Derniers mineurs d’Europe

Une page d’histoire se tourne dans la région de Haute-Silésie dans le sud de la Pologne. L’annonce de la sortie des énergies fossiles par l’Union Européenne entraînera ces prochaines années la fermeture des dernières mines de charbon encore en activité en Europe.

Dans la mine Wujek à 800m de profondeur, avril 2025.

Pour la Pologne renoncer au charbon est un véritable bouleversement. Depuis le XVIIIe siècle le charbon était devenu non seulement la principale source de revenue pour le pays, mais également un socle sur lequel s’est forgée une culture propre à ce bassin houiller hors norme. L’histoire mouvementé du XXe siècle n’a pas épargné la population de la Haute-Silésie, entre les soulèvements pour conquérir  leur indépendance et les grèves pour manifester leur opposition au régime communiste, ses habitants ont développé un esprit de résistance qui mérite que le passé de cette région ne soit pas oublié. Les mines seront liquidées d’ici 2049 et mon travail a pour objectif d’aborder les différents aspects de ce processus: les enjeux économiques, sociaux, environnementaux et culturels qui accompagnent ces fermetures. Avec sa capacité à documenter le réel, depuis son invention la photographie s’est imposée comme un moyen privilégié pour témoigner des conditions de travail dans une société industrielle en construction. Avec l’arrivée de la photographie humaniste les photographes posent désormais un regard critique sur l’univers du travail, elle devient un « moyen d’agir sur le monde » (W. Benjamin). En avril 2025 j’ai effectué mon premier séjour d’un mois à Katowice, une tentaculaire agglomération de 3 500 000 habitants fondée au XIX siècle, où se trouve le principal bassin houiller. Mon projet s’articule autour de quatre thématiques:

La dimension historique qui se concentre surtout sur les survivants des grèves des années 80’ qui ont ébranlé le système communiste.

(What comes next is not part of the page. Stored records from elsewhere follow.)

(* ===== verification/StmtProps.v ===== *)
(** The properties of statements: what they may change, the two passes, blocks,
    [for] and [return]. *)
From S2P Require Import Prelude Errors CppString Types TypeSystem SymbolTable.
From S2P Require Import CodeGenerator Syntax Visitor Transpile SyntaxInd VisitorFrame.
From S2P Require Import VisitorProps.
#[local] Open Scope Z_scope.

(** ** Samples the witnesses run on *)
Abbreviation CRef := (CCodeGenerator true).
Definition start (pass : bool) : VState := set_first_pass pass (VState_init true).

(** A state inside one scope with the symbols [vars]. *)
Definition with_vars (vars : list (string * Ty)) (s : VState) : VState :=
  set_symbolTable (with_scopes
    (list_to_map ((λ v : string * Ty, (v.1, Variable_of v.1 v.2)) <$> vars)
       :: scopes (m_symbolTable s)) (m_symbolTable s)) s.

Definition lit (n : string) : expr := PrimaryExpr (P_literal (L_integer n)).
Definition ident (x : string) : expr := PrimaryExpr (P_identifier x).
Definition int_decl (x : string) : statement := S_varDecl (mkVarDecl (D_plain TS_int x) None).

(** C29. What a statement may do.  If its visit returns, the pass is the same, the
    output has only grown, the counter of temporaries has not gone back, and of the
    scopes only the innermost one may have changed. *)
Theorem visit_stmt_effect `{CG : CodeGenerator} s st st' :
  visit_stmt s st = Ret (tt, st') →
  m_first_pass st' = m_first_pass st ∧
  (∃ t, m_output st' = m_output st +:+ t) ∧
  m_tempVarCounter st <= m_tempVarCounter st' ∧
  tail (scopes (m_symbolTable st')) = tail (scopes (m_symbolTable st)) ∧
  length (scopes (m_symbolTable st')) = length (scopes (m_symbolTable st)).
Proof.
  intros Hv. by destruct (runs_visit_stmt (m_first_pass st) s st tt st' eq_refl Hv).
Qed.

Lemma visit_stmt_effect_witness :
  match visit_stmt (CG:=CRef) (S_block [int_decl "x"]) (start false) with
  | Ret (_, st') => length (scopes (m_symbolTable st')) = 1%nat
  | _ => False
  end.
Proof.
  destruct (visit_stmt (CG:=CRef) (S_block [int_decl "x"]) (start false)) as [[[] st']| | |] eqn:E;
    [|vm_compute in E; discriminate E..].
  destruct (visit_stmt_effect (CG:=CRef) _ _ _ E) as (_ & _ & _ & _ & ->). reflexivity.
Defined.

(** C30. The two passes.  The first one emits nothing for a statement without a [for]
    in its way; the second one registers nothing: type definitions, functions, defines,
    methods, constructors, class names and roots are those of the first pass. *)
Theorem passes_separate `{CG : CodeGenerator} s st st' :
  visit_stmt s st = Ret (tt, st') →
  (m_first_pass st = true → silent s = true → m_output st' = m_output st) ∧
  (m_first_pass st = false →
     same_tables (m_typeSystem st) (m_typeSystem st') ∧
     m_classNames st' = m_classNames st ∧
     globalVars (m_symbolTable st') = globalVars (m_symbolTable st)).
Proof.
  intros Hv. destruct (runs_visit_stmt (m_first_pass st) s st tt st' eq_refl Hv). auto.
Qed.

Lemma passes_separate_witness :
  match visit_stmt (CG:=CRef) (S_functionDecl TS_void "f" None [int_decl "x"]) (start true) with
  | Ret (_, st') => m_output st' = EmptyString
  | _ => False
  end.
Proof.
  destruct (visit_stmt (CG:=CRef) _ (start true)) as [[[] st']| | |] eqn:E;
    [|vm_compute in E; discriminate E..].
  destruct (passes_separate (CG:=CRef) _ _ _ E) as [H _]. rewrite H; reflexivity.
Defined.

(** ** Loops *)

Lemma visit_for_second `{CG : CodeGenerator} i c st b s :
  m_first_pass s = false → visit_stmt (S_for i c st b) s = Ret (tt, s).
Proof.
  intros Hs. cbn [visit_stmt]. unfold visitForStmt, mbind, stM_bind at 1, first_pass, gets.
  by rewrite Hs.
Qed.

(** Two computations that do the same in a pass. *)
Definition agree (b : bool) {A} (m m' : M A) : Prop := ∀ s, in_pass b s → m s = m' s.

Definition keeps_pass (b : bool) {A} (m : M A) : Prop :=
  ∀ s a s', in_pass b s → m s = Ret (a, s') → in_pass b s'.

Lemma runs_keeps_pass b q {A} (m : M A) : runs b q m → keeps_pass b m.
Proof. intros Hr s a s' Hs Hm. eapply frame_in_pass; [by eapply Hr|done]. Qed.

Lemma sym_upd_keeps_pass b f : keeps_pass b (sym_upd f).
Proof. by intros s a s' Hs [= _ <-]. Qed.

Lemma agree_bind b {A B} (m m' : M A) (k k' : A → M B) :
  keeps_pass b m → agree b m m' → (∀ a, agree b (k a) (k' a)) → agree b (m ≫= k) (m' ≫= k').
Proof.
  intros Hr Hm Hk s Hs. unfold mbind, stM_bind. rewrite <-(Hm s Hs).
  destruct (m s) as [[a s']| | |] eqn:E; try done.
  apply Hk. by eapply Hr.
Qed.

Lemma agree_first_pass b {B} (k k' : bool → M B) :
  agree b (k b) (k' b) → agree b (first_pass ≫= k) (first_pass ≫= k').
Proof.
  intros Hk s Hs. unfold mbind, stM_bind, first_pass, gets. rewrite Hs. by apply Hk.
Qed.

#[local] Ltac agree_step :=
  apply agree_bind; [eapply (runs_keeps_pass _ false); frame_auto| |].

Lemma agree_visitFunctionDecl `{CG : CodeGenerator} b t x ps m m' :
  runs false false m → agree false m m' →
  agree b (visitFunctionDecl t x ps m) (visitFunctionDecl t x ps m').
Proof.
  intros Hr Hm. unfold visitFunctionDecl.
  apply agree_bind; [eapply runs_keeps_pass, (runs_paramsFromCode _ false)|done|]. intros l.
  apply agree_bind; [eapply runs_keeps_pass, (runs_resolveTypeFromContext _ false)|done|].
  intros rt. apply agree_first_pass. destruct b; [done|].
  agree_step; [done|]. intros _. agree_step; [done|]. intros _.
  agree_step; [|done]. cbn [whenM negb].
  agree_step; [done|]. intros decl. agree_step; done.
Qed.

Lemma runs_second_pass `{CG : CodeGenerator} l m :
  m ∈ map visit_stmt l → runs false false m.
Proof.
  intros (x & -> & _)%list_elem_of_fmap. eapply runs_weaken; [|apply runs_visit_stmt]. done.
Qed.

(** A statement that does nothing in the second pass can be taken out of a block. *)
Lemma agree_visitBlock_skip `{CG : CodeGenerator} b1 s b2 :
  (∀ st, in_pass false st → visit_stmt s st = Ret (tt, st)) →
  agree false (visitBlock (map visit_stmt (b1 ++ s :: b2)))
              (visitBlock (map visit_stmt (b1 ++ b2))).
Proof.
  intros Hs. unfold visitBlock.
  apply agree_bind; [apply sym_upd_keeps_pass|done|]. intros _.
  apply agree_first_pass. cbn [whenM negb].
  agree_step; [done|]. intros _. agree_step; [done|]. intros indent.
  assert (∀ l, keeps_pass false (forM_ id (map visit_stmt l))) as Hl.
  { intros l. apply (runs_keeps_pass _ false), runs_forM. apply runs_second_pass. }
  apply agree_bind; [apply Hl| |done].
  intros st Hst. rewrite !map_app, !forM_app. unfold mbind, stM_bind.
  destruct (forM_ id (map visit_stmt b1) st) as [[[] st']| | |] eqn:E; try done.
  cbn [map forM_]. unfold mbind, stM_bind, id at 1. rewrite Hs; [done|]. by eapply Hl.
Qed.


(** C26. A [for] statement is lost.  [visitForStmt] prints it in the first pass and skips
    it in the second, while the body of a function is visited in the second pass only:
    a [for] among the statements of a function has no effect on the translation, whatever
    its header and its body are. *)
Theorem for_lost `{CG : CodeGenerator} t f ps b1 i c st body b2 s :
  visit_stmt (S_functionDecl t f ps (b1 ++ S_for i c st body :: b2)) s
  = visit_stmt (S_functionDecl t f ps (b1 ++ b2)) s.
Proof.
  cbn [visit_stmt].
  apply (agree_visitFunctionDecl (m_first_pass s)); [| |done].
  - apply runs_visitBlock, runs_second_pass.
  - apply agree_visitBlock_skip. intros st' Hst. by apply visit_for_second.
Qed.

(** ** Blocks and returns *)

(** The releases of the pointers among [vars], in name order. *)
Definition release_text `{CG : CodeGenerator} (indent : string) (vars : gmap string Variable_)
    : string :=
  foldr (λ (var : string * Variable_) r,
           (if m_isPointer (v_type var.2) then indent +:+ generateDecRef var.2 else EmptyString)
             +:+ r) EmptyString (map_iter vars).

Lemma set_output_id s : set_output (m_output s +:+ EmptyString) s = s.
Proof. rewrite string_app_nil_r. by destruct s. Qed.

Lemma release_scope_text `{CG : CodeGenerator} indent s :
  release_scope indent s
  = Ret (tt, set_output (m_output s +:+ release_text indent
                           (getCurrentScopeSymbols (m_symbolTable s))) s).
Proof.
  unfold release_scope, release_text. unfold mbind, stM_bind, sym, gets.
  generalize (map_iter (getCurrentScopeSymbols (m_symbolTable s))) as l. intros l.
  revert s. induction l as [|v l IH]; intros s; cbn [forM_ foldr]; [by rewrite set_output_id|].
  unfold mbind, stM_bind. destruct (m_isPointer (v_type v.2)); cbn.
  - rewrite IH. simpl. by rewrite !string_app_assoc.
  - rewrite IH. by rewrite string_app_nil_l.
Qed.

(** The state of a run of statements. *)
Definition run_stmts `{CG : CodeGenerator} (l : list statement) : M unit := forM_ visit_stmt l.

(** A block in the second pass.  It runs its statements in a fresh scope, then
    releases each pointer of that scope once, in name order, closes the brace at the
    indentation of its statements, and leaves the scopes as they were. *)
Theorem visit_block_text `{CG : CodeGenerator} l s s' :
  m_first_pass s = false →
  visit_block l s = Ret (tt, s') →
  ∃ st, run_stmts l (set_output (m_output s +:+ generateScopeEntry)
          (set_symbolTable (enterScope (m_symbolTable s)) s)) = Ret (tt, st) ∧
    let vars := getCurrentScopeSymbols (m_symbolTable st) in
    let indent := spaces ((length (scopes (m_symbolTable s)) + 1) * 4) in
    m_output s' = m_output st +:+ release_text indent vars +:+ indent
                    +:+ generateScopeExit (getCurrentScopeSymbols (m_symbolTable s')) ∧
    scopes (m_symbolTable s') = scopes (m_symbolTable s).
Proof.
  intros Hs Hr. unfold visit_block in Hr.
  destruct (visitBlock_frame false false (map visit_stmt l) (runs_second_pass l)
              s tt s' Hs Hr) as [_ Hsc].
  unfold visitBlock in Hr.
  apply stM_bind_Ret in Hr as (? & s1 & [= _ <-] & Hr).
  apply stM_bind_Ret in Hr as (fp & s2 & H2 & Hr).
  assert (fp = false ∧ s2 = set_symbolTable (enterScope (m_symbolTable s)) s) as [-> ->]
    by (injection H2 as <- <-; done).
  apply stM_bind_Ret in Hr as (? & s3 & [= _ <-] & Hr).
  apply stM_bind_Ret in Hr as (indent & s4 & [= <- <-] & Hr).
  apply stM_bind_Ret in Hr as ([] & st & H5 & Hr).
  exists st. split; [rewrite forM_map in H5; exact H5|].
  apply stM_bind_Ret in Hr as (fp & s6 & H6 & Hr).
  assert (fp = false ∧ s6 = st) as [-> ->].
  { injection H6 as <- <-. split; [|done].
    eapply (frame_in_pass false false).
    - eapply (runs_forM (b:=false) (q:=false) id (map visit_stmt l) (runs_second_pass l));
        [|exact H5]. exact Hs.
    - exact Hs. }
  apply stM_bind_Ret in Hr as (? & s7 & H7 & Hr).
  cbn [whenM negb] in H7. rewrite release_scope_text in H7. injection H7 as _ <-.
  apply stM_bind_Ret in Hr as (? & s8 & [= _ <-] & Hr).
  apply stM_bind_Ret in Hr as (vars & s9 & [= <- <-] & Hr).
  assert (getIndentLevel (enterScope (m_symbolTable s))
          = spaces ((length (scopes (m_symbolTable s)) + 1) * 4)) as Hi.
  { unfold getIndentLevel, enterScope, with_scopes. cbn [scopes length]. f_equal. lia. }
  rewrite Hi in Hr. injection Hr as <-. split; [|exact Hsc].
  simpl. by rewrite !string_app_assoc.
Qed.

(** Two pointers and an integer, declared out of order. *)
Definition three_decls : list statement :=
  [S_varDecl (mkVarDecl (D_plain (TS_pointer TS_int) "q") None);
   int_decl "n";
   S_varDecl (mkVarDecl (D_plain (TS_pointer TS_int) "p") None)].

Lemma visit_block_text_witness :
  match visit_block (CG:=CRef) three_decls (start false) with
  | Ret (_, s') =>
      ∃ t, m_output s' = t +:+ "        runtime_dec_ref_count(p, 0);" +:+ nl
                           +:+ "        runtime_dec_ref_count(q, 0);" +:+ nl
                           +:+ "        }" +:+ nl
  | _ => False
  end.
Proof.
  destruct (visit_block (CG:=CRef) three_decls (start false)) as [[[] s']| | |] eqn:E;
    [|vm_compute in E; discriminate E..].
  destruct (visit_block_text (CG:=CRef) three_decls (start false) s' eq_refl E) as (st & Hst & Ho & _).
  exists (m_output st). rewrite Ho. vm_compute in Hst. injection Hst as <-.
  vm_compute in E. injection E as <-. vm_compute. reflexivity.
Defined.

Lemma visit_return_state `{CG : CodeGenerator} e s t s1 :
  m_first_pass s = false →
  visit_expr e (set_addRefCounts false s) = Ret (t, s1) →
  let indent := getIndentLevel (m_symbolTable s1) in
  let retain := match lookupSymbol t (m_symbolTable s1) with
                | Some v => if m_isPointer (v_type v)
                            then indent +:+ generateIncRef v incRef_default else EmptyString
                | None => EmptyString
                end in
  visit_stmt (S_return (Some e)) s
  = Ret (tt, set_output (m_output s1 +:+ retain
                 +:+ release_text indent (getCurrentScopeSymbols (m_symbolTable s1))
                 +:+ indent +:+ generateReturn t (Type_base NO_TYPE))
               (set_addRefCounts true s1)).
Proof.
  intros Hs He indent retain.
  assert (m_first_pass s1 = false) as Hs1.
  { pose proof (runs_visit_expr false false e (set_addRefCounts false s) t s1 Hs He) as Hf.
    rewrite (fr_pass _ _ _ _ Hf). exact Hs. }
  cbn [visit_stmt option_map]. unfold visitReturnStmt.
  unfold mbind, stM_bind at 1, modify. cbn beta iota.
  unfold stM_bind at 1. rewrite He. unfold stM_bind at 1. cbn beta iota.
  unfold stM_bind at 1, sym at 1, gets. cbn beta iota.
  unfold stM_bind at 1, first_pass, gets. cbn [m_first_pass set_addRefCounts]. rewrite Hs1.
  subst retain indent. cbn [m_symbolTable set_addRefCounts negb whenM].
  destruct (lookupSymbol t (m_symbolTable s1)) as [v|];
    [destruct (m_isPointer (v_type v))|]; cbn [andb whenM]; unfold stM_bind;
    cbn; rewrite release_scope_text; cbn; unfold out, modify, set_output; simpl;
    by string_norm.
Qed.

(** [return e] in the second pass.  The returned pointer variable is retained before
    the pointers of the innermost scope, and no others, are released; a [return]
    without expression dereferences a null pointer in both passes. *)
Theorem visit_return_text `{CG : CodeGenerator} e s t s1 :
  m_first_pass s = false →
  visit_expr e (set_addRefCounts false s) = Ret (t, s1) →
  let indent := getIndentLevel (m_symbolTable s1) in
  let retain := match lookupSymbol t (m_symbolTable s1) with
                | Some v => if m_isPointer (v_type v)
                            then indent +:+ generateIncRef v incRef_default else EmptyString
                | None => EmptyString
                end in
  visit_stmt (S_return (Some e)) s
  = Ret (tt, set_output (m_output s1 +:+ retain
                 +:+ release_text indent (getCurrentScopeSymbols (m_symbolTable s1))
                 +:+ indent +:+ generateReturn t (Type_base NO_TYPE))
               (set_addRefCounts true s1)) ∧
  visit_stmt (S_return None) s = Crash NullDeref.
Proof. intros Hs He indent retain. split; [|done]. by apply visit_return_state. Qed.

Lemma visit_return_text_witness :
  let s := with_vars [("p", setPointer true (Type_base BInt))] (start false) in
  match visit_stmt (CG:=CRef) (S_return (Some (ident "p"))) s with
  | Ret (_, s') => m_output s' = "        runtime_inc_ref_count(p, NULL);" +:+ nl
                     +:+ "        runtime_dec_ref_count(p, 0);" +:+ nl
                     +:+ "        return p;" +:+ nl
  | _ => False
  end.
Proof.
  intros s. destruct (visit_return_text (CG:=CRef) (ident "p") s "p" (set_addRefCounts false s))
    as [H _]; [reflexivity..|].
  rewrite H. vm_compute. reflexivity.
Defined.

Les incidences de l’exploitation du charbon dans l’aménagement des villes minières, sur la modification des paysages, sur l’environnement et la santé des populations.

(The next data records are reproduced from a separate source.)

(** What [visitProgram] does between its passes, before [k]. *)
Lemma between_passes `{CG : CodeGenerator} {A} (k : M A) s1 r :
  (vtable ← types_out generateVTableStruct;
   _ ← out vtable;
   classNames ← gets m_classNames;
   _ ← foldM declare_virtuals classNames (∅ : gset string);
   _ ← out nl;
   _ ← forM_ (λ className,
          allVirtuals ← types_out (getAllVirtualMethods className);
          match allVirtuals with
          | [] => mret tt
          | _ => instance ← types_out (generateVTableInstance className); out instance
          end) classNames;
   _ ← modify (set_first_pass false);
   k) s1 = Ret r →
  ∃ part, vtable_part s1 part ∧
          k (set_first_pass false (set_output (m_output s1 +:+ part) s1)) = Ret r.
Proof.
  destruct r as [a s2]. intros (vt & s & [Hvt ->]%types_out_Ret & Hr)%stM_bind_Ret.
  apply stM_bind_Ret in Hr as (? & s & [= _ <-] & Hr).
  apply stM_bind_Ret in Hr as (names & s & [= <- <-] & Hr).
  apply stM_bind_Ret in Hr as (declared & s & Hdecl & Hr).
  apply declare_virtuals_loop in Hdecl as (virtuals & decls & Hvirt & Hdecls & ->).
  apply stM_bind_Ret in Hr as (? & s & [= _ <-] & Hr).
  apply stM_bind_Ret in Hr as (? & s & Hi & Hr).
  apply instances_loop in Hi as (insts & Hinst & ->).
  apply stM_bind_Ret in Hr as (? & s & [= _ <-] & Hr).
  exists (vt +:+ decls +:+ nl +:+ insts). split; [by exists vt, virtuals, decls, insts|].
  rewrite <-Hr. f_equal.
  unfold set_first_pass, set_output. simpl. by string_norm.
Qed.

(** What [visitProgram] prints after its passes. *)
Lemma after_passes s text s' :
  (_ ← out ("int main() {" +:+ nl +:+ "    runtime_init();" +:+ nl);
   globals ← sym globalVars;
   _ ← forM_ (λ g : string * Ty, out ("    runtime_register_root(&" +:+ g.1 +:+ ");" +:+ nl)) globals;
   _ ← out ("    main_();" +:+ nl +:+ "    runtime_shutdown();" +:+ nl +:+ "}" +:+ nl);
   gets m_output) s = Ret (text, s') →
  text = m_output s +:+ main_text (globalVars (m_symbolTable s)).
Proof.
  intros (? & s1 & [= _ <-] & Hr)%stM_bind_Ret.
  apply stM_bind_Ret in Hr as (globals & s2 & [= <- <-] & Hr).
  apply stM_bind_Ret in Hr as (? & s3 & Hg & Hr). rewrite roots_loop in Hg. injection Hg as _ <-.
  apply stM_bind_Ret in Hr as (? & s4 & [= _ <-] & [= <- _]).
  unfold main_text, set_output. simpl. by string_norm.
Qed.

(** C6. The generated file.  When a program whose first pass is silent is translated, the text is
    made of five parts, one after the other: the include of the runtime and the directives; what
    the first pass prints, an empty line per statement; then, from the type system the first pass
    built, the vtable structure, the prototypes of the virtual methods of the classes in the order
    of their declarations (each name once) and the vtable instances; then what the second pass
    prints, started from the state the first one left, in which it registers nothing more; and
    last a [main] that registers every global pointer of the first pass as a root. *)
Theorem transpile_layout useRC ind p text :
  forallb silent (pr_statements p) = true →
  transpile useRC ind p = Ret text →
  let CG := CCodeGenerator useRC in
  let s0 := before_pass_1 ind (pr_directives p) in
  ∃ s1 part s2 body,
    run_pass (pr_statements p) s0 = Ret (tt, s1) ∧
    m_output s1 = m_output s0 +:+ newlines (length (pr_statements p)) ∧
    vtable_part s1 part ∧
    run_pass (pr_statements p)
      (set_first_pass false (set_output (m_output s1 +:+ part) s1)) = Ret (tt, s2) ∧
    m_output s2 = m_output s1 +:+ part +:+ body ∧
    same_tables (m_typeSystem s1) (m_typeSystem s2) ∧
    m_classNames s2 = m_classNames s1 ∧
    text = m_output s2 +:+ main_text (globalVars (m_symbolTable s1)).
Proof.
  intros Hsil Ht CG s0. unfold transpile in Ht.
  apply outcome_bind_Ret in Ht as ([text' sf] & Hr & [= <-]).
  unfold visit_program, visitProgram in Hr. cbn [fst].
  apply stM_bind_Ret in Hr as (? & sa & [= _ <-] & Hr).
  apply stM_bind_Ret in Hr as (? & sb & Hd & Hr).
  rewrite directives_loop in Hd. injection Hd as _ <-.
  apply stM_bind_Ret in Hr as (? & sc & [= _ <-] & Hr).
  apply stM_bind_Ret in Hr as ([] & s1 & H1 & Hr). rewrite forM_map in H1.
  change (run_pass (pr_statements p) s0 = Ret (tt, s1)) in H1.
  destruct (run_pass_first _ s0 _ eq_refl Hsil H1) as [Ho1 Hp1].
  apply between_passes in Hr as (part & Hpart & Hr).
  apply stM_bind_Ret in Hr as ([] & s2 & H2 & Hr). rewrite forM_map in H2.
  apply after_passes in Hr as ->.
  set (s1' := set_first_pass false _) in H2. change (run_pass (pr_statements p) s1' = Ret (tt, s2)) in H2.
  pose proof (run_pass_second _ s1' s2 eq_refl H2) as [_ [body Hbody] _ _ _ _ Htab].
  destruct (Htab eq_refl) as (Htypes & Hnames & Hglob).
  exists s1, part, s2, body. do 4 (split; [done|]).
  split; [by rewrite Hbody; unfold s1', set_first_pass, set_output; simpl; rewrite string_app_assoc|].
  split; [exact Htypes|]. split; [exact Hnames|]. by rewrite Hglob.
Qed.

Le troisième volet porte sur la vie culturelle et associative qui a émergé autour des mines avec des fanfares encore existantes et de nombreuses fêtes.

En conclusion de mon travail, l’ultime volet est consacré aux conséquences sociales de la liquidation des mines avec la paupérisation de nombreux quartiers et cela dans un contexte politique difficile.

A travers de ce travail documentaire je souhaite interroger la capacité de l’être humain à s’adapter à son environnement en transition.